The final step in heart sound classification involves feeding features into a classifier. Early methods relied on traditional machine learning, but recent approaches favor deep learning. Both achieve high performance, but deep learning requires less human intervention, as it automatically extracts features from signal representations and learns from errors. However, it demands more memory and computational power, often requiring GPUs. Among the traditional classifiers used in PCG analysis are support vector machines (SVM) [6,30,42,44,45,46], hidden Markov models (HMM) [27,47,48], random forest (RF) [30,38], k-nearest neighbor (KNN) [18,49] and artificial neural networks (ANN) [15,33,34,35]. Among the deep-learning classifiers, the most commonly used are convolutional neural networks (CNN) [21,46,50,51,52], but long-short memory neural networks (LSTM-NN) [53,54], variational autoencoder neural networks [55,56], and vision transformers (ViT) [57] have also been proposed.

In this work, we propose a new offline method combining three time-frequency representations to precisely describe the PCG as an image. Then we present how to accurately classify these images using well-established high-performance deep-learning architectures. Using three public heart sound recording datasets, the proposed methodology achieves 99.9% accuracy in detecting abnormal sounds. The rest of the paper is organized as follows. Section 2 presents the databases used in this study, the preprocessing steps, and the details on generating PCG images using time-frequency representations. This section also presents the image classification approach based on five deep-learning architectures. The results are reported and discussed in Section 3. Finally, concluding remarks are presented in Section 4.

2. Methodology

The structure of our PCG classification algorithm consists of three main stages: (1) preprocessing, (2) time-frequency analysis, and (3) machine-learning classification. A detailed description of each of these steps is presented in this section.

2.1. Heartsound Datasets

We propose using three publicly available heart sound databases for this work’s development. The first database is used in “The PhysioNet/Computation in Cardiology (CinC) Challenge 2016” [58]. This collection of sounds comes from seven independent research groups. The database contains 3153 heart sound recordings collected from healthy patients and patients with different cardiac pathologies, such as heart valve disease and coronary artery disease, among others. The database composition is presented in

Table 1. Conformation of the PCG recordings in the PhysioNet dataset [58].

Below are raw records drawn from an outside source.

Definition revokeServerTx (p : Principal) (serverID reason : string) (now draw : Z) : Tx DB Err unit :=
  do! tx_guard (validPrincipal p && ValidOpaqueID serverID && validReason reason) ErrServerAuthorizationDenied in
  do! lockAdministratorSession p now in
  let! srv := tx_some (λ d, db_servers d !! serverID) ErrServerAuthorizationDenied in
  do! tx_guard (bool_decide (srv_owner srv = p_OwnerID p) && srv_active srv) ErrServerAuthorizationDenied in
  do! tx_write (λ d, set_servers (<[serverID := {| srv_owner := srv_owner srv; srv_active := false |}]> (db_servers d))
                       (revokeCredentials serverID (db_credentials d)) d) in
  do! revokeInFlightLeases serverID now draw in
  insertServerAuditEvent (p_UserID p) "server_revoked" reason.

Definition RevokeServer (p : Principal) (serverID reason : string) (now draw : Z) (d : DB) :=
  run_tx (revokeServerTx p serverID reason now draw) d.

(** ** Progress and checkout authorization (agent_lease_materialize.go) *)

(** The re-authorization prefix of AuthorizeMaterialization, AuthorizeCheckout
    and ReportProgress: same locks, every failure a generic denial. *)
Definition reauthorize (serverID presentedDigest : string) (attemptID fence now : Z)
    : Tx DB Err (JobRow * AttemptRow) :=
  do! lockActiveServerCredential serverID presentedDigest in
  let! peek := tx_some (λ d, db_attempts d !! attemptID) ErrServerAuthorizationDenied in
  do! tx_guard (bool_decide (a_server peek = serverID)) ErrServerAuthorizationDenied in
  let! slot := tx_some (λ d, db_slots d !! a_env peek) ErrNoRows in
  do! tx_guard ((s_fence slot =? fence) && negb (s_recon_required slot) && occupiedBy attemptID slot)
        ErrServerAuthorizationDenied in
  let! job := tx_some (λ d, db_jobs d !! a_job peek) ErrNoRows in
  do! tx_guard (negb (isSomeb (j_cancel_requested_at job))) ErrServerAuthorizationDenied in
  let! a := tx_some (λ d, db_attempts d !! attemptID) ErrNoRows in
  do! tx_guard (bool_decide (a_state a = AttemptLeased) && (a_fence a =? fence) && (now <? a_authority_expires a))
        ErrServerAuthorizationDenied in
  tx_ret (job, a).

Record CheckoutAuthorization := {
  ca_AttemptID : Z; ca_Fence : Z; ca_JobID : Z; ca_OwnerID : string; ca_ProjectID : string;
  ca_EnvironmentID : string; ca_DeploymentID : string; ca_RepositoryID : Z; ca_CommitSHA : string;
}.

Definition authorizeCheckoutTx (serverID presentedDigest : string) (attemptID fence now : Z) : Tx DB Err CheckoutAuthorization :=
  do! tx_guard (ValidOpaqueID serverID && (0 <? attemptID) && (0 <? fence)) ErrAgentLeaseInvalidInput in
  let! ja := reauthorize serverID presentedDigest attemptID fence now in
  let '(job, a) := ja in
  tx_ret {| ca_AttemptID := attemptID; ca_Fence := fence; ca_JobID := a_job a; ca_OwnerID := j_owner job;
            ca_ProjectID := j_project job; ca_EnvironmentID := a_env a; ca_DeploymentID := j_deployment job;
            ca_RepositoryID := j_repository job; ca_CommitSHA := j_commit job |}.
(** An occupant is closed: its row leaves [leased], the slot is freed (the
    fence may advance and the reconciliation flag may change), its job leaves
    [leased] with the counter unchanged, its deployment follows, and no
    activation of it is left unresolved. *)
Record closes (d d' : DB) (a : Z) (r r' : AttemptRow) (s s' : SlotRow) (j j' : JobRow) : Prop := {
  cls_r : db_attempts d !! a = Some r;
  cls_rl : a_state r = AttemptLeased;
  cls_s : db_slots d !! a_env r = Some s;
  cls_sc : s_current s = Some a;
  cls_j : db_jobs d !! a_job r = Some j;
  cls_attempts : db_attempts d' = <[a := r']> (db_attempts d);
  cls_slots : db_slots d' = <[a_env r := s']> (db_slots d);
  cls_jobs : db_jobs d' = <[a_job r := j']> (db_jobs d);
  cls_r' : same_attempt r r' ∧ a_state r' ≠ AttemptLeased ∧ attempt_check r' = true;
  cls_s' : s_fence s ≤ s_fence s' ∧ s_current s' = None ∧ slot_check s' = true ∧
           ∀ b, s_recon_attempt s' = Some b → b = a ∨ s_recon_attempt s = Some b;
  cls_j' : same_job j j' ∧ j_attempt_count j' = j_attempt_count j ∧ j_state j' ≠ JobLeased ∧ job_count_ok j';
  cls_dep : ∃ st dep', db_deployments d' = <[j_deployment j := st]> (db_deployments d) ∧
              storedAs (j_deployment j) st dep' ∧ job_status_ok (j_state j') (status dep');
  cls_ops : ∀ k o, db_ops d' !! k = Some o →
              op_check o = true ∧ (unresolved o → o_attempt o ≠ a) ∧
              ∃ o0, db_ops d !! k = Some o0 ∧ same_op o0 o ∧ (unresolved o → unresolved o0);
  cls_ops_kept : ∀ k o, db_ops d !! k = Some o → o_attempt o ≠ a → db_ops d' !! k = Some o;
  cls_rest : db_execution d' = db_execution d ∧ db_next_attempt d' = db_next_attempt d ∧
             db_next_op d' = db_next_op d;
}.

Lemma closed_status_not_activating js st :
  js ≠ JobLeased → job_status_ok js st → st ≠ StatusActivating.
Proof. destruct js; simpl; unfold working; intros ? H ->; set_solver. Qed.

Section closing.
Context {d d' : DB} {a : Z} {r r' : AttemptRow} {s s' : SlotRow} {j j' : JobRow}.
Context (Hinv : lease_inv d) (Hcl : closes d d' a r r' s s' j j').

Lemma closes_attempt b q :
  db_attempts d' !! b = Some q →
  ∃ q0, db_attempts d !! b = Some q0 ∧ same_attempt q0 q ∧ attempt_check q = true ∧ (b ≠ a → q = q0).
Proof.
  rewrite (cls_attempts _ _ _ _ _ _ _ _ _ Hcl).
  destruct (cls_r' _ _ _ _ _ _ _ _ _ Hcl) as (?&?&?).
  intros [[<- <-]|[Hne Hq]]%lookup_insert_Some.
  - exists r. split_and!; try done. apply Hcl.
  - exists q. split_and!; try done. by apply (inv_attempt d Hinv) in Hq as (_&?&_).
Qed.

Lemma closes_op k o :
  db_ops d' !! k = Some o →
  k < db_next_op d' ∧ op_check o = true ∧
  ∃ q, db_attempts d' !! o_attempt o = Some q ∧ a_env q = o_env o ∧ a_fence q = o_fence o ∧
       a_job q = o_job o ∧ (unresolved o → a_state q = AttemptLeased).
Proof.
  destruct Hcl as [Hr Hrl _ _ _ Ea _ _ ((A1&A2&A3&A4&A5)&A6&A7) _ _ _ Hops _ (R1&R2&R3)].
  rewrite R3, Ea. intros Ho.
  destruct (Hops k o Ho) as (Hoc & Hna & o0 & Ho0 & (E1&E2&E3&E4&E5) & Hu).
  destruct (inv_op d Hinv k o0 Ho0) as (?&?&q&Hq&?&?&?&Hql). split_and!; [done|done|].
  rewrite E2, E3, E4, E5. destruct (decide (o_attempt o0 = a)) as [E|].
  - rewrite E in *. simplify_eq. exists r'. rewrite lookup_insert_eq. split_and!; try congruence.
    intros Hu'. by specialize (Hna Hu').
  - exists q. rewrite lookup_insert_ne by done. split_and!; auto.
Qed.

Lemma closes_leased b q :
  db_attempts d' !! b = Some q → a_state q = AttemptLeased →
  ∃ t k, db_slots d' !! a_env q = Some t ∧ s_current t = Some b ∧
         db_jobs d' !! a_job q = Some k ∧ j_state k = JobLeased ∧ a_number q = j_attempt_count k.
Proof.
  destruct Hcl as [Hr Hrl Hs Hsc Hj Ea Es Ej (_&A6&_) _ _ _ _ _ _]. destruct Hinv.
  rewrite Ea, Es, Ej. intros [[<- <-]|[Hne Hq]]%lookup_insert_Some Hql; [done|].
  destruct (inv_leased0 b q Hq Hql) as (t & k & Ht & Htc & Hk & Hkl & Hn).
  exists t, k. rewrite !lookup_insert_ne; [done|..].
  - intros E. rewrite E in *. apply Hne, (inv_numbers0 a r b q); try done.
    destruct (inv_leased0 a r Hr Hrl) as (?&k'&?&?&?&?&?). rewrite E in *. congruence.
  - intros E. rewrite E in *. simplify_eq.
Qed.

Dataset	Subjects	Recordings	Abnormal Sounds (%)	Normal Sounds (%)	Unfit for Classification (%)
A	121	409	67.5	28.4	4.2
B	106	490	14.9	60.2	24.9
C	31	31	64.5	22.6	12.9
D	38	55	47.3	47.3	5.5
E	356	2054	7.1	86.7	6.2
F	112	114	27.2	68.4	4.4
Total	764	3153	18.1	73.0	8.8

, the letters A, …, F refer to each of the research groups that contributed to the database; details are provided in [58]. This dataset exhibits class imbalance, predominating normal sounds over abnormal ones.

The second database we used is “The George B. Moody PhysioNet Challenge 2022” [59]. This dataset contains 5272 heart sound recordings collected from 1568 subjects. The target population was individuals who were 21 years old or younger. A detailed description of the database is presented in [60], but it mainly consists of heart sounds from aortic, pulmonary, tricuspid, and mitral locations that were recorded from healthy and pathological subjects with heart valve and coronary artery diseases. Each cardiac murmur has been manually annotated by an expert annotator according to its timing, shape, pitch, grading, and quality. Recordings were made in clinical and non-clinical settings and are classified as normal, abnormal, or unsure. The sounds labeled as unsure were not considered in this study. In addition, the dataset is unbalanced, with more recordings corresponding to normal than abnormal sounds.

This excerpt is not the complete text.